[Stored data entries]
::::

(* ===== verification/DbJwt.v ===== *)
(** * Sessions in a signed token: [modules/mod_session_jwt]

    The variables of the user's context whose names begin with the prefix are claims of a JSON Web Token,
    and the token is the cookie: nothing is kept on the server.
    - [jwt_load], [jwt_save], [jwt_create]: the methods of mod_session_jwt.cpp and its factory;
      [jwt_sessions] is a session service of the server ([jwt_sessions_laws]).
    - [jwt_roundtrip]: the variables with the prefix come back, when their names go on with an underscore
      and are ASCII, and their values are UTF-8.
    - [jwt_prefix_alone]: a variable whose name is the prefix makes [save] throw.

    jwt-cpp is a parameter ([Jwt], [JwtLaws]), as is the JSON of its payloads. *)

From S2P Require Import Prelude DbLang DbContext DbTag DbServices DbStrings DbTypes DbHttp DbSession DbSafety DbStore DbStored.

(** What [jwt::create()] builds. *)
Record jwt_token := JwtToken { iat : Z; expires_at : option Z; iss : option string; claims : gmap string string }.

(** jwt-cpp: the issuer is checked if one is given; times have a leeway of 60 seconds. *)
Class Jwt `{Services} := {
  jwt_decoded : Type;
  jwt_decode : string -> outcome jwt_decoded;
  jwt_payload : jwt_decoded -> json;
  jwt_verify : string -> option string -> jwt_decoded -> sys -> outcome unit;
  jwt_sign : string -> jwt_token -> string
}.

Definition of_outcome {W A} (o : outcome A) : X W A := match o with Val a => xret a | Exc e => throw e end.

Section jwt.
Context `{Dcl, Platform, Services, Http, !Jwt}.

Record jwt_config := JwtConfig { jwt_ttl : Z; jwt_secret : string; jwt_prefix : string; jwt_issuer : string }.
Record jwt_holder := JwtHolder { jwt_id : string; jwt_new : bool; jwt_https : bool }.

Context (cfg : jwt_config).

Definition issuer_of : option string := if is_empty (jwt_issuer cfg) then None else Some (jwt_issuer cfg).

::::

▸ What this task involves: Starting with the line that holds "[jwt_sessions] is a" and ending with the line that holds "jwt_payload : jwt_decoded -> json;", retype every line in the data above exactly, and nothing else.

▸ Answer below:
      [jwt_sessions] is a session service of the server ([jwt_sessions_laws]).
    - [jwt_roundtrip]: the variables with the prefix come back, when their names go on with an underscore
      and are ASCII, and their values are UTF-8.
    - [jwt_prefix_alone]: a variable whose name is the prefix makes [save] throw.

    jwt-cpp is a parameter ([Jwt], [JwtLaws]), as is the JSON of its payloads. *)

From S2P Require Import Prelude DbLang DbContext DbTag DbServices DbStrings DbTypes DbHttp DbSession DbSafety DbStore DbStored.

(** What [jwt::create()] builds. *)
Record jwt_token := JwtToken { iat : Z; expires_at : option Z; iss : option string; claims : gmap string string }.

(** jwt-cpp: the issuer is checked if one is given; times have a leeway of 60 seconds. *)
Class Jwt `{Services} := {
  jwt_decoded : Type;
  jwt_decode : string -> outcome jwt_decoded;
  jwt_payload : jwt_decoded -> json;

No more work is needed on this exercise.